Modello psicologico di riferimento

Il modello cognitivo – interazionista

L’approccio si inserisce all’interno delle psicologie post – moderne di cui fanno parte il costruzionismo sociale, il costruttivismo e l’approccio strategico. Tali teorie vengono accomunate da una visione pluralista dell’identità, storicamente e culturalmente collocata.
Il modello Interazionista si contraddistingue da altri approcci per il pluralismo teorico e il pragmatismo conoscitivo con cui si muove il professionista (Salvini, 1988). Lo psicologo che utilizza tale modello teorico è infatti consapevole della molteplicità dei punti di vista: molteplici possono essere le versioni di una stessa realtà, gli strumenti e le modalità per farvi fronte e, soprattutto, gli orizzonti percorribili di cambiamento. 
Nella pratica le tecniche utilizzate sono derivate da differenti approcci in base alla persona che chiede consulenza, al problema che porta e al modo peculiare con cui questo si è costruito e viene a mantenersi.

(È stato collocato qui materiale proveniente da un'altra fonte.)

(** [buildWallWithWindow] (lines 45-170), statement by statement.  The
    closure variables [wallMat], [glassMat] and the house group [g] are
    arguments; the function returns [g] after [g.add(wallGroup)]. *)
Definition buildWallWithWindow (wallMat glassMat : MeshStandardMaterial)
    (p : WallParams) (g : Group) : Group :=
  let '(mkWallParams axis L H T center winW winH sill offsetAlong outwardNormal) := p in
  let wallGroup := new_Group in
  let wallGroup := group_position_set wallGroup (x center) (y center) (z center) in
  (* clamp *)
  let winW := Math.min winW (L - 0.2) in
  let winH := Math.min winH (H - 0.2) in
  let sill := Math.max 0.0 (Math.min sill (H - winH - 0.05)) in
  let yBottom := - H / 2 in
  let yTop := H / 2 in
  let yWinBottom := yBottom + sill in
  let yWinTop := yWinBottom + winH in
  let halfL := L / 2 in
  let winCenter := offsetAlong in
  let winLeft := winCenter - winW / 2 in
  let winRight := winCenter + winW / 2 in
  (* pieces sizes *)
  let lowerH := yWinBottom - yBottom in
  let upperH := yTop - yWinTop in
  let leftW := winLeft + halfL in
  let rightW := halfL - winRight in
  (* below the window *)
  let wallGroup :=
    if gt lowerH 0.001 then
      let box := makeBox (if is_x axis then L else T) lowerH
                         (if is_x axis then T else L) wallMat in
      let box := position_set box 0 (yBottom + lowerH / 2) 0 in
      add wallGroup (MeshNode box)
    else wallGroup in
  (* above the window *)
  let wallGroup :=
    if gt upperH 0.001 then
      let box := makeBox (if is_x axis then L else T) upperH
                         (if is_x axis then T else L) wallMat in
      let box := position_set box 0 (yWinTop + upperH / 2 - y center) 0 in
      let box := position_set_y box (yWinTop + upperH / 2) in
      add wallGroup (MeshNode box)
    else wallGroup in
  (* left of the window *)
  let wallGroup :=
    if gt leftW 0.001 then
      let box := makeBox (if is_x axis then leftW else T) winH
                         (if is_x axis then T else leftW) wallMat in
      let box :=
        if is_x axis
        then position_set box (- halfL + leftW / 2) (yWinBottom + winH / 2) 0
        else position_set box 0 (yWinBottom + winH / 2) (- halfL + leftW / 2) in
      add wallGroup (MeshNode box)
    else wallGroup in
  (* right of the window *)
  let wallGroup :=
    if gt rightW 0.001 then
      let box := makeBox (if is_x axis then rightW else T) winH
                         (if is_x axis then T else rightW) wallMat in
      let box :=
        if is_x axis
        then position_set box (halfL - rightW / 2) (yWinBottom + winH / 2) 0
        else position_set box 0 (yWinBottom + winH / 2) (halfL - rightW / 2) in
      add wallGroup (MeshNode box)
    else wallGroup in
  (* glass *)
  let glassT := 0.02 in
  let glass := makeBox (if is_x axis then winW else glassT) winH
                       (if is_x axis then glassT else winW) glassMat in
  let glass :=
    if is_x axis
    then position_set glass winCenter (yWinBottom + winH / 2)
                      (z outwardNormal * (T / 2 - glassT / 2))
    else position_set glass (x outwardNormal * (T / 2 - glassT / 2))
                      (yWinBottom + winH / 2) winCenter in
  let glass := set_castShadow glass false in
  let wallGroup := add wallGroup (MeshNode glass) in
  let wallGroup := group_position_set wallGroup 0 0 0 in
  let wallGroup :=
    group_position_copy wallGroup (mkVector3 (x center) (y center) (z center)) in
  add g (as_node wallGroup).
(** [executeDelete] *)
Definition executeDelete (be : backend) (v : view) : view * list effect :=
  match mediaToDelete v, log v with
  | Some (id, fileUrl), Some _ =>
      let finish (attachments : list Upload.MediaAttachment)
                 (selectedMedia : option Upload.MediaAttachment) : view :=
        mkView (log v) attachments selectedMedia None false in
      let failed (thrown : string) : list effect :=
        [Notify ("Deletion failed: " ++ thrown) Upload.error] in
      match removeFromStorage be fileUrl with
      | (effects, Some thrown) =>
          (finish (attachments v) (selectedMedia v), (effects ++ failed thrown)%list)
      | (effects, None) =>
          match deleteAnswer be with
          | Rejected thrown =>
              (finish (attachments v) (selectedMedia v),
               (effects ++ DeleteRow id :: failed thrown)%list)
          | Resolved _ =>
              (finish
                 (List.filter (fun a => negb (String.eqb (Upload.id a) id)) (attachments v))
                 (if isSelected v id then None else selectedMedia v),
               (effects ++ [DeleteRow id; Notify "Media asset deleted." Upload.info])%list)
          end
      end
  | _, _ => (v, [])
  end.

Definition is_deleteRow (e : effect) : bool :=
  match e with DeleteRow _ => true | _ => false end.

In modo pragmatico lo psicologo integra tecniche cognitive, strategiche, narrative, dialogiche, olistiche e costruttiviste.
La teoria alla base interpreta i comportamenti e gli stati mentali problematici come tentativi disfunzionali di adattamento alle situazioni e ai relativi contesti di vita.
La persona che soffre è bloccata in pensieri, comportamenti e schemi mentali che la inducono a stare male, pertanto il percorso psicologico si muove nella direzione di aumentare le alternative possibili.
Il percorso psicologico, inoltre,  si articola sulla base di obiettivi concordati insieme e sono peculiari e diversi per ogni persona.
Tra i riferimenti teorici troviamo: A. Salvini, W. James, G. H. Mead e la scuola di Chicago, G. Bateson, P. Watzlawick e il gruppo di Palo Alto, la seconda cibernetica di H. Von Foerster e E. V. Glasersfeld, K. Gergen, A Schutz, J. Bruner, L. Vygotskij.

“Ciò che si crede di sapere spesso offusca ciò che si potrebbe sapere.”